Thalia, Guardian of Thraben
One of the most iconic white creatures across all Eternal formats, Thalia, Guardian of Thraben is in the "make sequencing difficult" camp. The thing is that the ability is static so once the creature's entered the battlefield everything immediately costs one more — it's not something that can be responded to. What does it change in practice? If I am on the draw against a creature deck and I have Fatal Push or Lightning Bolt I will most likely pay 2 life for my shock land to hold up interaction. Now, if my opponent's first creature is Thalia, as they may have played Aether Vial on turn one, I have no window to use my removal on it and, on top of that, I've needlessly lost 2 life. With Thalia around, playing both Mana Leak and Opt won't cost three but five! It changes the dynamic of the game completely. Against aggressive decks it is imperative to multispell in order not to lose on the tempo front, yet Thalia prevents exactly that. Additionally, hoping that Supreme Verdict will bail me out of the situation is much less realistic when it costs five mana.
The first instant on the list, and surprisingly, it's not blue. Boil never saw much play until the recent infestation of blue Mystic Sanctuary decks, which rely heavily on the Island subtype. Other decks started to adapt, and now blue players have to play around or at least fear the possibility of being completely cheesed out of the game if they ever blink. One can find Boil in Jund, Ponza, aggressive red decks, and there have even been blue control decks that eschew Sanctuary and run on a non-Island mana base just to play Boil themselves. One of the reasons I personally love control decks is the fact that they are super tough to hate out by single cards … yet there are some cards that actually do that, and Boil is one of them.
Field of the Dead
Last but not least, the newest card on the list, Field of the Dead lines up very well against the conventional answers control decks bring to the table. I wrote about the card at length before, but it deserves another mention here as well. Once Field is involved in the game it creates a very weird and difficult subgame for the control player. Sometimes, however, control decks themselves run the card and then it's a powerful mirror breaker if the other player does not have it in their 75. Removal, counterspells, card advantage all fail in the face of this incidental win condition. It stretches control players' answers and attacks on many fronts. Some ways to actually deal with the card include Field of Ruin, Cleansing Wildfire, or Assassin's Trophy, but my favorite is playing Field myself.
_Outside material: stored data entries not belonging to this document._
Lemma perform_all_ok cs d :
  ram_ok d -> Forall (call_ok (max_size d)) cs ->
  ram_ok (snd (perform_all perform cs d)) /\ max_size (snd (perform_all perform cs d)) = max_size d.
Proof.
  revert d. induction cs as [|c cs IH]; intros d Hd Hcs; [done|]. apply Forall_cons in Hcs as [Hc Hcs]. cbn [perform_all].
  destruct (perform_ok c d Hd Hc) as [H1 H2]. destruct (perform c d) as [r d1]. cbn [snd] in *. rewrite <- H2 in Hcs.
  destruct (IH d1 H1 Hcs) as [H3 H4]. destruct (perform_all perform cs d1) as [rs d2]. cbn [snd] in *. split; [done|congruence].
Qed.

(** ** Theorems *)

(** C39 The bounded ramdisk is correct over any history of calls: its nodes form a
    tree (every node below existing directories that list it, every listed name
    with its node), what it stores never exceeds its size, and the next write
    returns; if it succeeds the file reads back as written, if it fails nothing
    that can be read changes, and no other path is affected either way. *)
Theorem ramdisk_correct max hist p data :
  0 < max -> Forall (call_ok max) hist -> max + zlen data <= U64_MAX ->
  let d := snd (perform_all perform hist (new max)) in
  tree_ok (nodes d) /\ total (nodes d) <= max /\
  exists r d', write_file p data d = (r, d') /\ returns r /\ tree_ok (nodes d') /\
    (forall q, normalize q <> normalize p -> view d' q = view d q) /\
    if is_ok r then view d' p = (Ok data, true) else forall q, view d' q = view d q.
Proof.
  intros Hm Hh Hz d. destruct (perform_all_ok hist (new max) (ram_ok_new max Hm) Hh) as [Hd Ed]. fold d in Hd, Ed.
  cbn [max_size new] in Ed. rewrite <- Ed in Hz. destruct (write_file_sound p data d Hd Hz) as (r & d' & E & Hr & Hd' & _ & Hq & Hp).
  destruct Hd as [T M Ht Hu]. split; [done|]. split; [lia|]. exists r, d'. split_and!; try done. apply Hd'.
Qed.

(** A write that fails because the parent directory is missing has already
    charged the file's size. *)
Lemma failed_write_charges :
  fst (write_file [47; 97; 47; 98] [1; 2; 3] (new 10)) = Err NotFound /\
  used_size (snd (write_file [47; 97; 47; 98] [1; 2; 3] (new 10))) = 3 /\
  nodes (snd (write_file [47; 97; 47; 98] [1; 2; 3] (new 10))) = nodes (new 10).
Proof. done. Qed.

(** On an unbounded disk a write over a directory replaces it and orphans its
    children. *)
Lemma unbounded_write_over_directory :
  let d := snd (write_file [47; 97; 47; 98] [1] (snd (create_dir [47; 97] (new 0)))) in
  fst (write_file [47; 97] [2] d) = Ok tt /\
  read_file [47; 97; 47; 98] (snd (write_file [47; 97] [2] d)) = Ok [1] /\
  list_dir [47; 97] (snd (write_file [47; 97] [2] d)) = Err NotADirectory.
Proof. done. Qed.

(** ** Witness: [/a] is created, then [/a/b] written. *)
Lemma ramdisk_correct_witness :
  let d := snd (perform_all perform [At CreateDir [47; 97]] (new 10)) in
  fst (write_file [47; 97; 47; 98] [1; 2] d) = Ok tt /\ tree_ok (nodes d) /\ total (nodes d) <= 10.
Proof.
  split; [reflexivity|].
  destruct (ramdisk_correct 10 [At CreateDir [47; 97]] [47; 97; 47; 98] [1; 2] eq_refl) as (H1 & H2 & _).
  - constructor; [exact I|constructor].
  - unfold zlen. cbn. ulia.
  - exact (conj H1 H2).
Defined.
End RamDisk.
Another new card that sits in the same camp is Klothys, God of Destiny — disruptive, puts pressure on you, and is very difficult to get off the battlefield. Thankfully as far as Klothys is concerned, one can still counter it on the stack or use Aether Gust or Celestial Purge to remove it in post-board games, so it does not even come close to Field's obnoxiousness.
And that concludes my list. Despite the existence and prevalence of these annoying cards, my opinion is that it's the best time for control players in a long while. As always — hold my hand and let's pass the turn together. Cheers!